Stored data

──────────

(** [r'] is [r] at a later time. *)
Record evolves (r r' : BreakGlassRequest) : Prop := {
  ev_status : becomes (bg_Status r) (bg_Status r') = true;
  ev_same : bg_ID r' = bg_ID r ∧ bg_RequestedBy r' = bg_RequestedBy r ∧ bg_Scope r' = bg_Scope r ∧
    bg_PolicyID r' = bg_PolicyID r ∧ bg_Stages r' = bg_Stages r ∧ bg_TTLSeconds r' = bg_TTLSeconds r;
  ev_approvals : ∃ l, bg_Approvals r' = bg_Approvals r ++ l;
  ev_activated t : bg_ActivatedAt r = Some t → bg_ActivatedAt r' = Some t;
}.

#[export] Instance evolves_preorder : PreOrder evolves.
Proof.
  split.
  - intros r. split; [by destruct (bg_Status r)|done|by exists []; rewrite app_nil_r|done].
  - intros r1 r2 r3 [H1 (A1 & A2 & A3 & A4 & A5 & A6) [l1 L1] T1] [H2 (B1 & B2 & B3 & B4 & B5 & B6) [l2 L2] T2].
    split; [|split_and!; congruence|exists (l1 ++ l2); by rewrite L2, L1, app_assoc|auto].
    by destruct (bg_Status r1), (bg_Status r2), (bg_Status r3).
Qed.

Lemma approvers_app i r r' l :
  bg_Approvals r' = bg_Approvals r ++ l →
  approvers i r' = approvers i r ++ ((λ a, ToLower (ba_Actor a)) <$> filter (λ a, is_approval i a = true) l).
Proof. intros Heq. unfold approvers. by rewrite Heq, filter_app, fmap_app. Qed.

Lemma approvers_add actor decision comment name now r i :
  approvers i (add_approval actor decision comment name now r) =
    approvers i r ++ (if (bg_CurrentStage r =? i) && eqs decision "approve" then [ToLower actor] else []).
Proof.
  erewrite approvers_app by done. f_equal. unfold is_approval. rewrite filter_cons, filter_nil. cbn.
  by destruct ((bg_CurrentStage r =? i) && eqs decision "approve").
Qed.

Lemma count_approvers i r : countApprovalsForStage r i = Z.of_nat (length (approvers i r)).
Proof. unfold countApprovalsForStage, approvers. by rewrite length_fmap. Qed.

Lemma expire_request_ok id now r : request_ok id r → request_ok id (expire_request now r) ∧ evolves r (expire_request now r).
Proof.
  intros Hok. unfold expire_request. destruct (bg_Status r) eqn:Hst; try by split.
  destruct (bg_ExpiresAt r) as [e|] eqn:He; [|by split]. destruct (negb _); [|by split]. split.
  - destruct Hok as [H1 H2 H3 H4 H5 H6 H7 H8 H9 H10 H11 H12]. split; try done. intros _. apply H7. by left.
  - split; [by rewrite Hst|done|exists []; by rewrite app_nil_r|done].
Qed.

(** A request is ended without being approved. *)
Lemma ended_ok id actor decision comment name now r r' st :
  request_ok id r → decision ≠ "approve" → st = BreakGlassRejected ∨ st = BreakGlassRevoked →
  becomes (bg_Status r) st = true →
  r' = add_approval actor decision comment name now r <| bg_Status := st |> <| bg_RejectedAt := bg_RejectedAt r' |>
         <| bg_RevokedAt := bg_RevokedAt r' |> <| bg_RejectionReason := bg_RejectionReason r' |>
         <| bg_UpdatedAt := now |> →
  request_ok id r' ∧ evolves r r'.
Proof.
  intros Hok Hd Hst Hb ->. split.
  - assert (∀ i, approvers i (add_approval actor decision comment name now r) = approvers i r) as Ha.
    { intros i. rewrite approvers_add, (proj2 (eqs_false _ _) Hd), andb_false_r. apply app_nil_r. }
    destruct Hok as [H1 H2 H3 H4 H5 H6 H7 H8 H9 H10 H11 H12]. split; try done.
    + by destruct Hst as [-> | ->].
    + by destruct Hst as [-> | ->]; intros [|].
    + intros i. specialize (H9 i). by rewrite <-Ha in H9.
    + intros i x Hx Hi. specialize (H10 i x Hx Hi). by rewrite <-Ha in H10.
    + intros i x Hx Hi. specialize (H11 i x Hx Hi). by rewrite <-Ha in H11.
    + intros i Hi. specialize (H12 i Hi). by rewrite <-Ha in H12.
  - split; [done|done|by eexists|done].
Qed.

Lemma not_yet_approved i actor r :
  existsb (λ a, (ba_StageIndex a =? i) && EqualFold (ba_Actor a) actor) (bg_Approvals r) = false →
  ToLower actor ∉ approvers i r.
Proof.
  intros He Hin. unfold approvers in Hin. apply list_elem_of_fmap in Hin as (a & Heq & Ha).
  apply list_elem_of_filter in Ha as [Hi Ha]. apply not_true_iff_false in He. apply He, existsb_exists.
  exists a. split; [by apply list_elem_of_In|]. unfold is_approval in Hi. apply andb_true_iff in Hi as [-> _].
  by apply bool_decide_eq_true.
Qed.

Lemma stage_of_Some r st :
  stage_of r = Some st ↔ 0 ≤ bg_CurrentStage r ∧ bg_Stages r !! Z.to_nat (bg_CurrentStage r) = Some st.
Proof. unfold stage_of. destruct (Z.ltb_spec (bg_CurrentStage r) 0); [split; [done|lia]|]. naive_solver. Qed.

(** The approvals of [r1] are those of [r] with one more at the current stage [c]. *)
Lemma approved_stage id r r1 actor st c :
  request_ok id r → c = bg_CurrentStage r → stage_of r = Some st → ToLower actor ∉ approvers c r →
  (∀ i, approvers i r1 = approvers i r ++ (if c =? i then [ToLower actor] else [])) →
  (∀ i, NoDup (approvers i r1)) ∧
  (∀ i x, bg_Stages r !! i = Some x → Z.of_nat i < c →
     Z.of_nat (length (approvers (Z.of_nat i) r1)) = sr_RequiredApprovals x) ∧
  Z.of_nat (length (approvers c r1)) = Z.of_nat (length (approvers c r)) + 1 ∧
  Z.of_nat (length (approvers c r)) < sr_RequiredApprovals st ∧ (∀ i, c < i → approvers i r1 = []).
Proof.
  intros Hok -> Hst Hnew Ha. apply stage_of_Some in Hst as [Hpos Hst]. split_and!.
  - intros i. rewrite Ha. destruct (Z.eqb_spec (bg_CurrentStage r) i) as [<-|].
    + apply NoDup_app. split_and!; [apply (rq_nodup _ _ Hok)| |apply NoDup_singleton].
      by intros x Hx ->%list_elem_of_singleton.
    + rewrite app_nil_r. apply (rq_nodup _ _ Hok).
  - intros i x Hx Hi. rewrite Ha. destruct (Z.eqb_spec (bg_CurrentStage r) (Z.of_nat i)); [lia|].
    rewrite app_nil_r. by apply (rq_done _ _ Hok).
  - rewrite Ha, Z.eqb_refl, length_app. cbn. lia.
  - pose proof (rq_open_stage _ _ Hok _ _ Hst) as Hlt. rewrite Z2Nat.id in Hlt by done. by apply Hlt.
  - intros i Hi. rewrite Ha. destruct (Z.eqb_spec (bg_CurrentStage r) i); [lia|].
    by rewrite (rq_later _ _ Hok).
Qed.

(** Where one more approval leads. *)
Definition advanced (r r' : BreakGlassRequest) (required approved : Z) : Prop :=
  let c := bg_CurrentStage r in
  (bg_CurrentStage r' = c ∧ approved < required ∧ bg_Status r' = BreakGlassPending ∧ bg_ActivatedAt r' = None ∧
   bg_ExpiresAt r' = None) ∨
  (bg_CurrentStage r' = c + 1 ∧ required ≤ approved ∧
   (c + 1 < nstages r ∧ bg_Status r' = BreakGlassPending ∧ bg_ActivatedAt r' = None ∧ bg_ExpiresAt r' = None ∨
    nstages r ≤ c + 1 ∧ bg_Status r' = BreakGlassActive ∧
      ∃ t, bg_ActivatedAt r' = Some t ∧ bg_ExpiresAt r' = Some (Add t (seconds (bg_TTLSeconds r))))).

Lemma advanced_ok id actor r r' st :
  request_ok id r → bg_Status r = BreakGlassPending → stage_of r = Some st →
  ToLower actor ∉ approvers (bg_CurrentStage r) r →
  bg_ID r' = bg_ID r → bg_Stages r' = bg_Stages r → bg_TTLSeconds r' = bg_TTLSeconds r →
  (∀ i, approvers i r' = approvers i r ++ (if bg_CurrentStage r =? i then [ToLower actor] else [])) →
  advanced r r' (sr_RequiredApprovals st) (Z.of_nat (length (approvers (bg_CurrentStage r) r)) + 1) →
  request_ok id r'.
Proof.
  intros Hok Hpend Hst Hnew Hid Hstages Httl Ha Hadv.
  destruct (approved_stage _ _ _ _ _ _ Hok eq_refl Hst Hnew Ha) as (Hnd & Hdone & Hlen & Hlt & Hlater).
  apply stage_of_Some in Hst as [Hpos Hst]. pose proof (rq_pending _ _ Hok Hpend) as Hc.
  assert (nstages r' = nstages r) as Hn by (unfold nstages; by rewrite Hstages).
  assert (∀ i x, bg_Stages r !! i = Some x → Z.of_nat i = bg_CurrentStage r → x = st) as Hcur.
  { intros i x Hx Heq. rewrite <-Heq, Nat2Z.id in Hst. congruence. }
  assert (∀ i x, bg_Stages r !! i = Some x → Z.of_nat i < nstages r) as Hin.
  { intros i x Hx%lookup_lt_Some. unfold nstages. lia. }
  split; rewrite ?Hid, ?Hstages, ?Httl, ?Hn.
  - apply Hok.
  - apply Hok.
  - apply Hok.
  - destruct Hadv as [(-> & _)|(-> & _)]; lia.
  - destruct Hadv as [(-> & _ & _ & -> & _)|(-> & _ & [(? & _ & -> & _)|(? & _ & t & -> & _)])];
      (split; [intros [? ?]|intros ?]; try done; try lia; by eexists).
  - destruct Hadv as [(-> & _)|(-> & _ & [?|(_ & -> & _)])]; [lia|lia|done].
  - destruct Hadv as [(_ & _ & -> & _)|(-> & _ & [(_ & -> & _)|?])]; [by intros []|by intros []|lia].
  - destruct Hadv as [(_ & _ & _ & -> & ->)|(_ & _ & [(_ & _ & -> & ->)|(_ & _ & t & -> & ->)])]; done.
  - done.
  - intros i x Hx Hi. destruct (decide (Z.of_nat i = bg_CurrentStage r)) as [Heq|Hne].
    + destruct Hadv as [(Hr & _)|(_ & Hfull & _)]; [lia|]. rewrite Heq, Hlen. pose proof (Hcur _ _ Hx Heq) as ->. lia.
    + apply Hdone; [done|]. destruct Hadv as [(Hr & _)|(Hr & _)]; lia.
  - intros i x Hx Hi. destruct Hadv as [(Hr & Hmore & _)|(Hr & _ & Hend)].
    + rewrite Hi, Hr, Hlen. rewrite Hr in Hi. pose proof (Hcur _ _ Hx Hi) as ->. lia.
    + rewrite Hi, Hlater by lia. cbn. destruct (rq_stages _ _ Hok) as [_ Hreq]. specialize (Hreq _ _ Hx). lia.
  - intros i Hi. apply Hlater. destruct Hadv as [(Hr & _)|(Hr & _)]; lia.
Qed.

(** [r'] is [r] with another status, stage, and times. *)
Definition same_request (r r' : BreakGlassRequest) : Prop :=
  bg_ID r' = bg_ID r ∧ bg_RequestedBy r' = bg_RequestedBy r ∧ bg_Scope r' = bg_Scope r ∧
  bg_PolicyID r' = bg_PolicyID r ∧ bg_Stages r' = bg_Stages r ∧ bg_TTLSeconds r' = bg_TTLSeconds r.

Lemma complete_stage_spec st now r :
  bg_Status r = BreakGlassPending → bg_ActivatedAt r = None → bg_ExpiresAt r = None →
  let r' := complete_stage st now r in
  same_request r r' ∧ bg_Approvals r' = bg_Approvals r ∧
  advanced r r' (sr_RequiredApprovals st) (countApprovalsForStage r (bg_CurrentStage r)).
Proof.
  intros Hp Ha He. unfold complete_stage, advanced, finish_stage, nstages.
  destruct (Z.leb_spec (sr_RequiredApprovals st) (countApprovalsForStage r (bg_CurrentStage r))).
  2: { split_and!; [by split_and!|done|]. left. by split_and!. }
  destruct r as [id by_ reason scope pid pname stages c status approvals ttl created updated act exp rej rev why].
  cbn in *. subst. destruct (Z.leb_spec (Z.of_nat (length stages)) (c + 1)); cbn.
  - split_and!; [by split_and!|done|right]. split_and!; [done|done|right]. split_and!; [done|done|by eexists].
  - split_and!; [by split_and!|done|right]. split_and!; [done|done|left]. by split_and!.
Qed.

Lemma approve_ok id actor comment now r st :
  request_ok id r → bg_Status r = BreakGlassPending → stage_of r = Some st →
  ToLower actor ∉ approvers (bg_CurrentStage r) r →
  let r' := (complete_stage st now (add_approval actor "approve" comment (sr_Name st) now r)) <| bg_UpdatedAt := now |> in
  request_ok id r' ∧ evolves r r'.
Proof.
  intros Hok Hpend Hst Hnew.
  assert (bg_ActivatedAt r = None ∧ bg_ExpiresAt r = None) as [Hna Hne].
  { rewrite (rq_expires _ _ Hok). destruct (bg_ActivatedAt r) eqn:He; [|done]. pose proof (rq_pending _ _ Hok Hpend).
    pose proof (proj1 (rq_active _ _ Hok)) as Hact. rewrite He in Hact. rewrite Hact in * by done. lia. }
  pose proof (approvers_add actor "approve" comment (sr_Name st) now r) as Ha.
  assert (bg_Approvals (add_approval actor "approve" comment (sr_Name st) now r) = bg_Approvals r ++
    [mkApproval actor "approve" (TrimSpace comment) (bg_CurrentStage r) (sr_Name st) now]) as Happ by done.
  pose proof (complete_stage_spec st now (add_approval actor "approve" comment (sr_Name st) now r) Hpend Hna Hne) as Hc.
  assert (same_request r (add_approval actor "approve" comment (sr_Name st) now r)) as Hsame by by split_and!.
  assert (bg_CurrentStage (add_approval actor "approve" comment (sr_Name st) now r) = bg_CurrentStage r) as Hcur by done.
  revert Ha Happ Hc Hsame Hcur. generalize (add_approval actor "approve" comment (sr_Name st) now r). intros r1.
  generalize (complete_stage st now r1). intros r2 Ha Happ (Hs2 & Happ2 & Hadv) Hs1 Hcur.
  rewrite count_approvers, Hcur, Ha, Z.eqb_refl, length_app in Hadv. cbn in Hadv.
  destruct Hs1 as (A1 & A2 & A3 & A4 & A5 & A6), Hs2 as (B1 & B2 & B3 & B4 & B5 & B6).
  assert (advanced r (r2 <| bg_UpdatedAt := now |>) (sr_RequiredApprovals st)
    (Z.of_nat (length (approvers (bg_CurrentStage r) r)) + 1)) as Hadv'.
  { unfold advanced, nstages in *. cbn. rewrite Hcur, A5, A6 in Hadv. by rewrite Nat2Z.inj_add in Hadv. }
  split.
  - apply (advanced_ok id actor r _ st); [done..|cbn; congruence|cbn; congruence|cbn; congruence| |done].
    intros i. pose proof (Ha i) as Hi. rewrite andb_true_r in Hi. rewrite <-Hi. unfold approvers. cbn. by rewrite Happ2.
  - split; cbn; [by rewrite Hpend|split_and!; congruence|eexists; by rewrite Happ2|congruence].
Qed.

──────────

> What you will do:
Every line in the entries above that has the word "Definition" should be identified and copied.

> Worked solution:
Definition advanced (r r' : BreakGlassRequest) (required approved : Z) : Prop :=
Definition same_request (r r' : BreakGlassRequest) : Prop :=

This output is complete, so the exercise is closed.